Supplied material ->
Start of Block

Lemma perform_freshRefs (cfg : TradeConfig) (a : Action) :
  freshRefs (perform cfg a).
Proof.
  destruct a as [ev| | |]; cbn [perform].
  - destruct ev; cbn [handleSocketEvent];
      cbv beta zeta delta [handlePhxReply handleOpened handleBalanceChanged
        handleCloseDealBatch handleCloseDealBatch_settle
        handleCloseDealBatch_resume refreshProfitFromApi applyRiskRules
        stopProfitCheck persistBotState applyCooldown settleBid settleTail
        settleWin settleLoss stop setStatus resetConnectionState
        teardownSockets];
      fresh_refs.
  - apply sendBid_freshRefs.
  - unfold queueFastReentry_resume, computeTrend_Fast.
    repeat match goal with
           | |- freshRefs (sendBid _ _ _ _ _) => apply sendBid_freshRefs
           | |- _ => progress fresh_refs
           end.
  - unfold applyResumeState. fresh_refs.
Qed.

(** X24. Every frame goes out with a ref of its own.  Over any sequence of
    socket events, bid requests, fast re-entries and resumes, the refs of
    the frames sent (bids and pings alike) rise strictly in the order of
    sending, start at the ref counter of the initial state or above and stay
    below the ref counter of the final state; no two frames share a ref and
    the counter never moves back. *)
Theorem refs_on_the_wire_are_fresh (cfg : TradeConfig)
  (actions : list Action) (s : Engine) :
  let refs := sentRefs (outputs (runActions cfg actions) s) in
  let s' := exec (runActions cfg actions) s in
  risingWithin (nextRef s) refs (nextRef s')
  /\ NoDup refs
  /\ Forall (fun r => nextRef s <= r < nextRef s') refs
  /\ nextRef s <= nextRef s'.
Proof.
  intros refs s'.
  assert (Hrise : risingWithin (nextRef s) refs (nextRef s'))
    by (apply (freshRefs_forEach actions (perform cfg)), perform_freshRefs).
  split; [exact Hrise|]. split; [apply (risingWithin_NoDup _ _ _ Hrise)|].
  apply (risingWithin_bounds _ _ _ Hrise).
Qed.

(** A bid and the ping that follows the settlement of its batch. *)
Example refs_of_a_bid_and_a_ping :
  let actions :=
    [OnBid Call 0 false sampleClock;
     OnEvent (PhxReplyBo (Some "4c0f1c6e"));
     OnEvent (OpenedEvent (openedFor "4c0f1c6e" "2024-01-01T00:01:00Z"));
     OnEvent (CloseDealBatchEvent
                (batchAt "2024-01-01T00:01:00Z" (inject_Z 99))
                (Some (0%Q, 0%Q)))] in
  sentRefs (outputs (runActions DEFAULT_TRADE_CONFIG actions) runningEngine)
  = [13; 14].
Proof. vm_compute. reflexivity. Qed.
(** X11: what a tick and a frame are made of, with systems that do not
    register during dispatch.  A tick is the clock advanced and then the
    update method of each update entry, once each and in registry order,
    and nothing else: the log is the clock call followed by those update
    calls, and whatever the update methods and the clock leave alone, the
    tick leaves alone, whatever the draw methods would do to it.  A frame
    is the draw method of each draw entry, once each and in registry
    order, and nothing else: the log holds those draw calls only, and
    whatever the draw methods leave alone, the clock included, the frame
    leaves alone.  Neither changes a registry. *)
Theorem dispatch_call_kinds now screen (e : ECS) :
  quiet ->
  (fst (Update sys_Update now e)
     = fold_left (fun st u => sys_Update (u_Updater u) st)
         (updaters e) (set_Time (Time_Update now (ecs_Time e)) e)
   /\ snd (Update sys_Update now e)
     = CallTimeUpdate :: map (fun u => CallUpdate (u_Updater u)) (updaters e)
   /\ (forall (R : Type) (obs : ECS -> R),
         (forall t st, obs (set_Time t st) = obs st) ->
         (forall s st, obs (sys_Update s st) = obs st) ->
         obs (fst (Update sys_Update now e)) = obs e)
   /\ updaters (fst (Update sys_Update now e)) = updaters e
   /\ drawers (fst (Update sys_Update now e)) = drawers e)
  /\
  (fst (Draw sys_Draw screen e)
     = fold_left (fun st d => sys_Draw (d_Drawer d)
                                match d_Image d with
                                | Some own => Some own
                                | None => screen
                                end st)
         (drawers e) e
   /\ snd (Draw sys_Draw screen e)
     = map (fun d => CallDraw (d_Drawer d)
                       match d_Image d with
                       | Some own => Some own
                       | None => screen
                       end)
           (drawers e)
   /\ (forall (R : Type) (obs : ECS -> R),
         (forall s target st, obs (sys_Draw s target st) = obs st) ->
         obs (fst (Draw sys_Draw screen e)) = obs e)
   /\ updaters (fst (Draw sys_Draw screen e)) = updaters e
   /\ drawers (fst (Draw sys_Draw screen e)) = drawers e).
Proof.
  intros Hq.
  destruct (Update_keeps now e Hq) as [Uu Ud].
  destruct (Draw_keeps screen e Hq) as [Du Dd].
  split.
  - split; [rewrite Update_run; reflexivity|].
    split; [rewrite Update_run; reflexivity|].
    split; [|split; [exact Uu|exact Ud]].
    intros R obs Ht Hk. rewrite Update_run. cbn [fst].
    rewrite (run_updaters_leaves obs Hk), Ht. reflexivity.
  - split; [rewrite Draw_run; reflexivity|].
    split; [rewrite Draw_run; reflexivity|].
    split; [|split; [exact Du|exact Dd]].
    intros R obs Hk. rewrite Draw_run. cbn [fst].
    apply (run_drawers_leaves screen obs Hk).
Qed.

End of Block

Retype, exactly as written, everything from the first line of the data above through the line containing "repeat match goal with". Nothing else should appear.

Lemma perform_freshRefs (cfg : TradeConfig) (a : Action) :
  freshRefs (perform cfg a).
Proof.
  destruct a as [ev| | |]; cbn [perform].
  - destruct ev; cbn [handleSocketEvent];
      cbv beta zeta delta [handlePhxReply handleOpened handleBalanceChanged
        handleCloseDealBatch handleCloseDealBatch_settle
        handleCloseDealBatch_resume refreshProfitFromApi applyRiskRules
        stopProfitCheck persistBotState applyCooldown settleBid settleTail
        settleWin settleLoss stop setStatus resetConnectionState
        teardownSockets];
      fresh_refs.
  - apply sendBid_freshRefs.
  - unfold queueFastReentry_resume, computeTrend_Fast.
    repeat match goal with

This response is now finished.